PROBLEM STATEMENT ->
Nothing but the lines below between the line holding "(** The cases" and the line holding "grows e (state_of", inclusive, should appear in the answer, each set down exactly.

Dataset records:
::::::::
(* ===== verification/JitLabels.v ===== *)
(** * The emitter's state: labels, trampolines, and what an emitter may change

    Labels are fresh: an instruction's code binds only labels made for it, and the
    maps from program counters to labels only grow.  A jump out of the code of one
    instruction therefore passes over the code of those emitted after it. *)

From Stdlib Require Import ZArith Lia Bool List.
From stdpp Require Import base list option gmap.
From S2P Require Import Prelude Meta Codec Interp Isa Mmu X86 Jit JitEmit JitProofs JitCorrect.

#[local] Open Scope Z_scope.
#[local] Open Scope word_scope.

(** ** Code *)

(** The labels a piece of code binds. *)
Fixpoint binds (c : list instr) : list Z :=
  match c with [] => [] | as_bind l :: c => l :: binds c | _ :: c => binds c end.

Lemma binds_app (c1 c2 : list instr) : binds (c1 ++ c2) = binds c1 ++ binds c2.
Proof. induction c1 as [| i c1 IH]; [reflexivity |]. destruct i; cbn; rewrite ?IH; reflexivity. Qed.

Lemma run_code_app (step : instr -> xstate -> option xstate) (c2 c1 : list instr) : forall (seek : option Z) (s : xstate),
  run_code step seek (c1 ++ c2) s =
  match run_code step seek c1 s with
  | Some (s', Through) => run_code step None c2 s'
  | Some (s', To_label l) => run_code step (Some l) c2 s'
  | r => r
  end.
Proof.
  induction c1 as [| i c1 IH]; intros seek s; [destruct seek; reflexivity |].
  cbn [app run_code]. destruct seek as [l |]; [destruct i; apply IH |].
  destruct i; try apply IH; try reflexivity;
    try (match goal with |- context [flags_ ?s] => destruct (flags_ s) as [f |]; [cbn [mbind option_bind] | reflexivity] end;
         match goal with |- context [holds_cond ?c ?f] => destruct (holds_cond c f) end; (apply IH || reflexivity));
    (match goal with |- context [step ?i ?s] => destruct (step i s) as [s' |]; [cbn [mbind option_bind]; apply IH | reflexivity] end).
Qed.

(** Looking for a label that is not bound. *)
Lemma seek_absent (step : instr -> xstate -> option xstate) (l : Z) (c : list instr) (s : xstate) :
  l ∉ binds c -> run_code step (Some l) c s = Some (s, To_label l).
Proof.
  induction c as [| i c IH]; intros Hl; [reflexivity |]. cbn [run_code].
  destruct i; cbn [binds] in Hl; try apply IH, Hl.
  apply not_elem_of_cons in Hl as [Hne Hl]. rewrite (proj2 (Z.eqb_neq _ _) Hne). apply IH, Hl.
Qed.

(** ** The order on states *)

Record grows (e e' : est) : Prop := {
  gr_term : e_term e' = e_term e;
  gr_next : e_next e <= e_next e';
  gr_labels : e_labels e ⊆ e_labels e';
  gr_jmp : e_jmp_tramp e ⊆ e_jmp_tramp e';
  gr_exit : e_exit_tramp e ⊆ e_exit_tramp e' }.
#[export] Instance grows_preorder : PreOrder grows.
Proof.
  split.
  - intros e. split; reflexivity || lia.
  - intros e1 e2 e3 [H0 H1 H2 H3 H4] [G0 G1 G2 G3 G4]. split; [congruence | lia | etrans; eassumption ..].
Qed.

(** What a label stands for: an instruction of the trace, or a trampoline. *)
Inductive kind : Type := In_trace | In_jump | In_exit.
Definition target_of (e : est) (k : kind) (p : Z) : option Z :=
  match k with In_trace => e_labels e !! p | In_jump => e_jmp_tramp e !! p | In_exit => e_exit_tramp e !! p end.

(** Every label in use has been made after that of the trace's end, and stands for
    one thing. *)
Record est_wf (e : est) : Prop := {
  ew_term : e_term e < e_next e;
  ew_range : forall k p l, target_of e k p = Some l -> e_term e < l < e_next e;
  ew_one : forall k k' p p' l, target_of e k p = Some l -> target_of e k' p' = Some l -> k = k' /\ p = p' }.

Lemma ew_labels (e : est) : est_wf e -> forall p l, e_labels e !! p = Some l -> l < e_next e.
Proof. intros He p l E. apply (ew_range e He In_trace p l E). Qed.
Lemma ew_jmp (e : est) : est_wf e -> forall p l, e_jmp_tramp e !! p = Some l -> l < e_next e.
Proof. intros He p l E. apply (ew_range e He In_jump p l E). Qed.
Lemma ew_exit (e : est) : est_wf e -> forall p l, e_exit_tramp e !! p = Some l -> l < e_next e.
Proof. intros He p l E. apply (ew_range e He In_exit p l E). Qed.

Lemma est_wf_same (e e' : est) : est_wf e -> e_term e' = e_term e -> e_next e <= e_next e' ->
  (forall k p, target_of e' k p = target_of e k p) -> est_wf e'.
Proof.
  intros [Ht Hr H1] Et En Em. split.
  - lia.
  - intros k p l E. rewrite Em in E. specialize (Hr k p l E). lia.
  - intros k k' p p' l E E'. rewrite Em in E, E'. exact (H1 k k' p p' l E E').
Qed.
(** A new label for [p]. *)
Lemma est_wf_add (k : kind) (p : Z) (e e' : est) : est_wf e -> e_term e' = e_term e -> e_next e' = e_next e + 1 ->
  (forall k' p', target_of e' k' p' = Some (e_next e) \/ target_of e' k' p' = target_of e k' p') ->
  (forall k' p', target_of e' k' p' = Some (e_next e) -> k' = k /\ p' = p) -> est_wf e'.
Proof.
  intros [Ht Hr H1] Et En Em Hk. split.
  - lia.
  - intros k' p' l E. destruct (Em k' p') as [E' | E']; rewrite E' in E; [injection E as <-; lia | specialize (Hr k' p' l E); lia].
  - intros k1 k2 p1 p2 l E1 E2.
    destruct (Z.eq_dec l (e_next e)) as [-> | Hne].
    + destruct (Hk k1 p1 E1) as [-> ->], (Hk k2 p2 E2) as [-> ->]. auto.
    + destruct (Em k1 p1) as [E | E]; [congruence | rewrite E in E1]. destruct (Em k2 p2) as [E' | E']; [congruence | rewrite E' in E2].
      exact (H1 _ _ _ _ _ E1 E2).
Qed.

Lemma est_wf_new : est_wf est_new.
Proof. split; [cbn; lia | intros [] p l E; discriminate E | intros [] k' p p' l E; discriminate E]. Qed.

(** The cases of a map with one label more. *)
Ltac adding :=
  let k := fresh "k" in let p := fresh "p" in
  intros k p; destruct k; cbn [target_of e_labels e_jmp_tramp e_exit_tramp set_e_labels set_e_jmp_tramp set_e_exit_tramp set_e_next];
  try match goal with |- context [<[?q := _]> _ !! p] =>
    destruct (decide (p = q)) as [-> |]; [rewrite lookup_insert_eq | rewrite lookup_insert_ne by auto] end;
  try (left; reflexivity); try (right; reflexivity); try (intros _; split; reflexivity);
  let E := fresh "E" in intros E; exfalso;
  match goal with He : est_wf ?e |- _ =>
    first [apply (ew_labels e He) in E | apply (ew_jmp e He) in E | apply (ew_exit e He) in E]; lia end.

(** ** Emitters that keep to their labels *)

(** From a state whose next label is at least [hi], the labels bound are among
    those from [lo] on. *)
Definition state_of {A} (m : M A) (e : est) : est := snd (m e).
Definition scoped_at {A} (lo : Z) (m : M A) (e : est) : Prop :=
  grows e (state_of m e) /\ est_wf (state_of m e) /\ Forall (fun l => lo <= l < e_next (state_of m e)) (binds (code_of m e)).
Definition scoped {A} (lo hi : Z) (m : M A) : Prop := forall e, est_wf e -> hi <= e_next e -> scoped_at lo m e.

Definition result_of {A} (m : M A) (e : est) : A := fst (fst (m e)).
Lemma code_bind {A B} (m : M A) (k : A -> M B) (e : est) :
  code_of (m ≫= k) e = code_of m e ++ code_of (k (result_of m e)) (state_of m e).
Proof.
  unfold code_of, state_of, result_of, mbind, M_bind. destruct (m e) as [[a c1] e1]. cbn.
  destruct (k a e1) as [[b c2] e2]. reflexivity.
Qed.
Lemma state_bind {A B} (m : M A) (k : A -> M B) (e : est) :
  state_of (m ≫= k) e = state_of (k (result_of m e)) (state_of m e).
Proof.
  unfold state_of, result_of, mbind, M_bind. destruct (m e) as [[a c1] e1]. cbn.
  destruct (k a e1) as [[b c2] e2]. reflexivity.
Qed.
Lemma scoped_at_bind {A B} (lo : Z) (m : M A) (k : A -> M B) (e : est) :
  scoped_at lo m e -> scoped_at lo (k (result_of m e)) (state_of m e) -> scoped_at lo (m ≫= k) e.
Proof.
  intros (G1 & W1 & B1) (G2 & W2 & B2). unfold scoped_at. rewrite code_bind, state_bind.
  split; [etrans; eassumption | split; [exact W2 |]]. rewrite binds_app. apply Forall_app. split; [| exact B2].
  eapply Forall_impl; [exact B1 |]. intros l Hl. cbn in *. destruct G2. lia.
Qed.

Lemma scoped_ret {A} (lo hi : Z) (a : A) : scoped lo hi (mret a : M A).
Proof. intros e He Hn. cbn. split; [reflexivity | split; [exact He | constructor]]. Qed.
Lemma scoped_gets {A} (lo hi : Z) (f : est -> A) : scoped lo hi (gets f).
Proof. intros e He Hn. cbn. split; [reflexivity | split; [exact He | constructor]]. Qed.
Lemma scoped_bind {A B} (lo hi : Z) (m : M A) (k : A -> M B) :
  scoped lo hi m -> (forall a, scoped lo hi (k a)) -> scoped lo hi (m ≫= k).
Proof.
  intros Hm Hk e He Hn. destruct (Hm e He Hn) as (G1 & W1 & B1).
  apply scoped_at_bind; [exact (conj G1 (conj W1 B1)) | apply Hk; [exact W1 | destruct G1; lia]].
Qed.
Lemma scoped_seq {A B} (lo hi : Z) (m : M A) (k : M B) : scoped lo hi m -> scoped lo hi k -> scoped lo hi (m;; k).
Proof. intros Hm Hk. apply scoped_bind; auto. Qed.
Lemma scoped_label {B} (lo hi : Z) (k : Z -> M B) : lo <= hi ->
  (forall l, hi <= l -> scoped lo (l + 1) (k l)) -> scoped lo hi (newLabel ≫= k).
Proof.
  intros Hlh Hk e He Hn.
  assert (W : est_wf (state_of newLabel e)) by (apply (est_wf_same e); [exact He | reflexivity | cbn; lia | intros []; reflexivity]).
  apply scoped_at_bind; [| apply Hk; [exact Hn | exact W | cbn; lia]].
  split; [split; cbn; reflexivity || lia | split; [exact W | apply Forall_nil_2]].
Qed.
Lemma scoped_bound (lo hi l : Z) : lo <= l < hi -> scoped lo hi (ins (as_bind l)).
Proof.
  intros Hl e He Hn. split; [reflexivity | split; [exact He |]]. cbn [code_of ins fst snd binds].
  apply Forall_cons_2; [cbn; lia | apply Forall_nil_2].
Qed.
Lemma scoped_ins (lo hi : Z) (i : instr) : (forall l, i <> as_bind l) -> scoped lo hi (ins i).
Proof.
  intros Hi e He Hn. split; [reflexivity | split; [exact He |]]. cbn [code_of ins fst snd].
  destruct i; cbn [binds]; try apply Forall_nil_2. exfalso. eapply Hi. reflexivity.
Qed.

(** Changes to the state that leave the labels. *)
Definition silent (f : est -> est) : Prop := forall e,
  e_term (f e) = e_term e /\ e_next (f e) = e_next e /\ e_labels (f e) = e_labels e /\ e_jmp_tramp (f e) = e_jmp_tramp e /\ e_exit_tramp (f e) = e_exit_tramp e.
Lemma scoped_modify (lo hi : Z) (f : est -> est) : silent f -> scoped lo hi (modify f).
Proof.
  intros Hf e He Hn. unfold scoped_at, state_of, modify. cbn [snd]. destruct (Hf e) as (E0 & E1 & E2 & E3 & E4). split; [| split; [| constructor]].
  - split; rewrite ?E0, ?E1, ?E2, ?E3, ?E4; reflexivity || lia.
  - apply (est_wf_same e); [exact He | exact E0 | lia | intros []; cbn; rewrite ?E2, ?E3, ?E4; reflexivity].
Qed.

(** ** The helpers *)

Section Scopes.
Context `{Jit}.
Context (lo hi : Z).

Lemma scoped_commit : scoped lo hi commit_instret.
Proof.
  unfold commit_instret. apply scoped_bind; [apply scoped_gets | intros n].
  destruct (_ && _); [| apply scoped_ret].
  apply scoped_seq; [apply scoped_ins; discriminate | apply scoped_modify; intros e; auto].
Qed.
Lemma scoped_term_pc (p : Z) : scoped lo hi (set_term_pc p).
Proof. apply scoped_modify. intros e. auto. Qed.
Lemma scoped_push (a : Z) : scoped lo hi (callstack_push a).
Proof. apply scoped_modify. intros e. auto. Qed.
Lemma scoped_pop : scoped lo hi callstack_pop.
Proof. apply scoped_modify. intros e. auto. Qed.
Lemma scoped_fixup (p l : Z) : scoped lo hi (push_fixup p l).
Proof. apply scoped_modify. intros e. auto. Qed.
::::::::
RESPONSE FOR THIS EXERCISE ->
(** The cases of a map with one label more. *)
Ltac adding :=
  let k := fresh "k" in let p := fresh "p" in
  intros k p; destruct k; cbn [target_of e_labels e_jmp_tramp e_exit_tramp set_e_labels set_e_jmp_tramp set_e_exit_tramp set_e_next];
  try match goal with |- context [<[?q := _]> _ !! p] =>
    destruct (decide (p = q)) as [-> |]; [rewrite lookup_insert_eq | rewrite lookup_insert_ne by auto] end;
  try (left; reflexivity); try (right; reflexivity); try (intros _; split; reflexivity);
  let E := fresh "E" in intros E; exfalso;
  match goal with He : est_wf ?e |- _ =>
    first [apply (ew_labels e He) in E | apply (ew_jmp e He) in E | apply (ew_exit e He) in E]; lia end.

(** ** Emitters that keep to their labels *)

(** From a state whose next label is at least [hi], the labels bound are among
    those from [lo] on. *)
Definition state_of {A} (m : M A) (e : est) : est := snd (m e).
Definition scoped_at {A} (lo : Z) (m : M A) (e : est) : Prop :=
  grows e (state_of m e) /\ est_wf (state_of m e) /\ Forall (fun l => lo <= l < e_next (state_of m e)) (binds (code_of m e)).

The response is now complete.